Collected data entries

☆ ☆ ☆ ☆

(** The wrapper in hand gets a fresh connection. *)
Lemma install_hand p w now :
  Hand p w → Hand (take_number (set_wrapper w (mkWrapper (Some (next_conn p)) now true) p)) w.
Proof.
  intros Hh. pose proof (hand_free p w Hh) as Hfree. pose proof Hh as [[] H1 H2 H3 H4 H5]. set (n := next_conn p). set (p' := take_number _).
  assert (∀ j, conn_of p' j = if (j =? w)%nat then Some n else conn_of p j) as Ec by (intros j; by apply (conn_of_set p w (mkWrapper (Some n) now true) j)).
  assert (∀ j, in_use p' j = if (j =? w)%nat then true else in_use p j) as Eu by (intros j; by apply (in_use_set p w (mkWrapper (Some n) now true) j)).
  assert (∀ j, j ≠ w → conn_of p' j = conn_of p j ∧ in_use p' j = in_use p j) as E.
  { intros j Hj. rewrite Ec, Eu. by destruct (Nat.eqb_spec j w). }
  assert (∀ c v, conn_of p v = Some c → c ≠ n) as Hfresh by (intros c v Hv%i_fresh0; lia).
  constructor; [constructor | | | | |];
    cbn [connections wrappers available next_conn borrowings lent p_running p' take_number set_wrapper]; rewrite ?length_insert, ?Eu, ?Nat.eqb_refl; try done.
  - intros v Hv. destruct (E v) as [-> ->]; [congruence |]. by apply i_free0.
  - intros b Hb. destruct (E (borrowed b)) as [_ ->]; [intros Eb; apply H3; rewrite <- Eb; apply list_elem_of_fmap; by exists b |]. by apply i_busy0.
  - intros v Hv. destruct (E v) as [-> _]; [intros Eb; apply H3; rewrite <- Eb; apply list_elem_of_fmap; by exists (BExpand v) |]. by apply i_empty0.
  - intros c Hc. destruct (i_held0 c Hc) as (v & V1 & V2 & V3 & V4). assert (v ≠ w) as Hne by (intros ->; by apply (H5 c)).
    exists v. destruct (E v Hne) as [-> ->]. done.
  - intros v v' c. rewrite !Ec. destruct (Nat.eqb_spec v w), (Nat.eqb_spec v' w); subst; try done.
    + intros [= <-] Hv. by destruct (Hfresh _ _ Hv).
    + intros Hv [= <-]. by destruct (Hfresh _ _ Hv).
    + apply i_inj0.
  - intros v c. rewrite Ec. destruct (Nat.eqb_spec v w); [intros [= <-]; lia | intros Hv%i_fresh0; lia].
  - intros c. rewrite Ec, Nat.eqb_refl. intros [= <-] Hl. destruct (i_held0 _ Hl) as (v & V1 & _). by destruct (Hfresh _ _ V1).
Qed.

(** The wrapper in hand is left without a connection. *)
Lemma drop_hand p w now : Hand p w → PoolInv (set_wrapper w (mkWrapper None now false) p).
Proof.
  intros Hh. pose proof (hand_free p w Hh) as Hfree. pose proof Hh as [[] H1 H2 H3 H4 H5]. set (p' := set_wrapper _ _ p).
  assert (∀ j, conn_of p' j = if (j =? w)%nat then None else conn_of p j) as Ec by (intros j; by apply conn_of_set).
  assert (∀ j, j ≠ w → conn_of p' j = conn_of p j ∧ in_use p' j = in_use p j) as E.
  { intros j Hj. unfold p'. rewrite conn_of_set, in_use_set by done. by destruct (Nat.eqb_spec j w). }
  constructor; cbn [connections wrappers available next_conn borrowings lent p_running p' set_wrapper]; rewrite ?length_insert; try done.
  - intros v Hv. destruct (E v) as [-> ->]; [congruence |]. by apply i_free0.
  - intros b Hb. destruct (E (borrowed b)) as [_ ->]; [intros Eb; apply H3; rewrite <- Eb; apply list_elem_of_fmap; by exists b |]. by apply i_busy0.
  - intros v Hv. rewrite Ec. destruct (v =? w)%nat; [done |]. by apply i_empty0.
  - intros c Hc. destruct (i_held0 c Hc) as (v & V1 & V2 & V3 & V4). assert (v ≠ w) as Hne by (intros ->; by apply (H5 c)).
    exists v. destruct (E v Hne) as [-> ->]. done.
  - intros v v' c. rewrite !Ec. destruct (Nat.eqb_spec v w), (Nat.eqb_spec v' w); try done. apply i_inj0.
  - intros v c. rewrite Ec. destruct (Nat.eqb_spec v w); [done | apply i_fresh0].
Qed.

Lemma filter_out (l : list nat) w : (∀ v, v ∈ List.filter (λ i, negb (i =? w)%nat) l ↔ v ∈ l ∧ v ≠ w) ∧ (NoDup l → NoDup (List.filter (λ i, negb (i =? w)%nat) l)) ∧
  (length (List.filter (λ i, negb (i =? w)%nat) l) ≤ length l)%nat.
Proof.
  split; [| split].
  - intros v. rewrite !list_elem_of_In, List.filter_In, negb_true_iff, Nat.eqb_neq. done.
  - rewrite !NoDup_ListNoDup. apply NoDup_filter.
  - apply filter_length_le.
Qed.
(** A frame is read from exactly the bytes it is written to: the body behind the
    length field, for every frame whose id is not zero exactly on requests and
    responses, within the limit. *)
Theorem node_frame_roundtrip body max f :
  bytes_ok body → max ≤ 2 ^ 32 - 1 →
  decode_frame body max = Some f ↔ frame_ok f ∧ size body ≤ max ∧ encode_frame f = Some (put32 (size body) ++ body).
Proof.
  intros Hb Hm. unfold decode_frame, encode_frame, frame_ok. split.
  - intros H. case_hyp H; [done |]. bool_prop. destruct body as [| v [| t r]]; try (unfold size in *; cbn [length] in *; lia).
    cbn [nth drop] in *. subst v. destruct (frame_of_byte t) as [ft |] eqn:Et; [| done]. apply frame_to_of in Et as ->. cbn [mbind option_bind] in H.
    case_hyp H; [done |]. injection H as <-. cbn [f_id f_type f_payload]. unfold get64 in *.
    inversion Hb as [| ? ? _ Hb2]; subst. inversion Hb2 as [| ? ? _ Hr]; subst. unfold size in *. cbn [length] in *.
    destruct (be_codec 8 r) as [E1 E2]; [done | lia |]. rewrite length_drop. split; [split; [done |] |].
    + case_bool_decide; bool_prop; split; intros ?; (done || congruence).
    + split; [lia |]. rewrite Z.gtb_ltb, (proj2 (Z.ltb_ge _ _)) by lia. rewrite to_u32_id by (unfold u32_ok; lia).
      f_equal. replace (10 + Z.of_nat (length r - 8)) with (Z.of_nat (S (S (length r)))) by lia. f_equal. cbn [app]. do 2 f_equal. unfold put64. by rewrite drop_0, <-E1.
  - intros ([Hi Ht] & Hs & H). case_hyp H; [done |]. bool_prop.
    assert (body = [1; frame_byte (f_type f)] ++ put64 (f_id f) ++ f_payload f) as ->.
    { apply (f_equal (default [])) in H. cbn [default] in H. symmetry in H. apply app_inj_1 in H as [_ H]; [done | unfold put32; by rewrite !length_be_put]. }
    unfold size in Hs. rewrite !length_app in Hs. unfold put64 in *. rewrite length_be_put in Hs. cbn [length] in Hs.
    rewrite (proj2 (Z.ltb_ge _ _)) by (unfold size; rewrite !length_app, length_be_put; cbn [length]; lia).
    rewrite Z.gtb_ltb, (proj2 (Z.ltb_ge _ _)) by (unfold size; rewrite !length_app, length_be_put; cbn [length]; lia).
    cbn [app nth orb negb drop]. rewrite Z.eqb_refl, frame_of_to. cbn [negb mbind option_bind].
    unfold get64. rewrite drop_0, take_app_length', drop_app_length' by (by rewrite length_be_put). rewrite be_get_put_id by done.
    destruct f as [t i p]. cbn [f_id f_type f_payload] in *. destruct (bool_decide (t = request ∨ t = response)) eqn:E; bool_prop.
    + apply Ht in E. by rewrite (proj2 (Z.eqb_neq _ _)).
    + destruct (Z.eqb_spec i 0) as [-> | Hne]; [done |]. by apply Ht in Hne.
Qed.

☆ ☆ ☆ ☆

Work required
What is asked for is an exact copy of the lines above from the one containing "assert (∀ j, in_use" through the one containing "Hv. by destruct (Hfresh _ _ Hv).", and only those.

Answer to this exercise
  assert (∀ j, in_use p' j = if (j =? w)%nat then true else in_use p j) as Eu by (intros j; by apply (in_use_set p w (mkWrapper (Some n) now true) j)).
  assert (∀ j, j ≠ w → conn_of p' j = conn_of p j ∧ in_use p' j = in_use p j) as E.
  { intros j Hj. rewrite Ec, Eu. by destruct (Nat.eqb_spec j w). }
  assert (∀ c v, conn_of p v = Some c → c ≠ n) as Hfresh by (intros c v Hv%i_fresh0; lia).
  constructor; [constructor | | | | |];
    cbn [connections wrappers available next_conn borrowings lent p_running p' take_number set_wrapper]; rewrite ?length_insert, ?Eu, ?Nat.eqb_refl; try done.
  - intros v Hv. destruct (E v) as [-> ->]; [congruence |]. by apply i_free0.
  - intros b Hb. destruct (E (borrowed b)) as [_ ->]; [intros Eb; apply H3; rewrite <- Eb; apply list_elem_of_fmap; by exists b |]. by apply i_busy0.
  - intros v Hv. destruct (E v) as [-> _]; [intros Eb; apply H3; rewrite <- Eb; apply list_elem_of_fmap; by exists (BExpand v) |]. by apply i_empty0.
  - intros c Hc. destruct (i_held0 c Hc) as (v & V1 & V2 & V3 & V4). assert (v ≠ w) as Hne by (intros ->; by apply (H5 c)).
    exists v. destruct (E v Hne) as [-> ->]. done.
  - intros v v' c. rewrite !Ec. destruct (Nat.eqb_spec v w), (Nat.eqb_spec v' w); subst; try done.
    + intros [= <-] Hv. by destruct (Hfresh _ _ Hv).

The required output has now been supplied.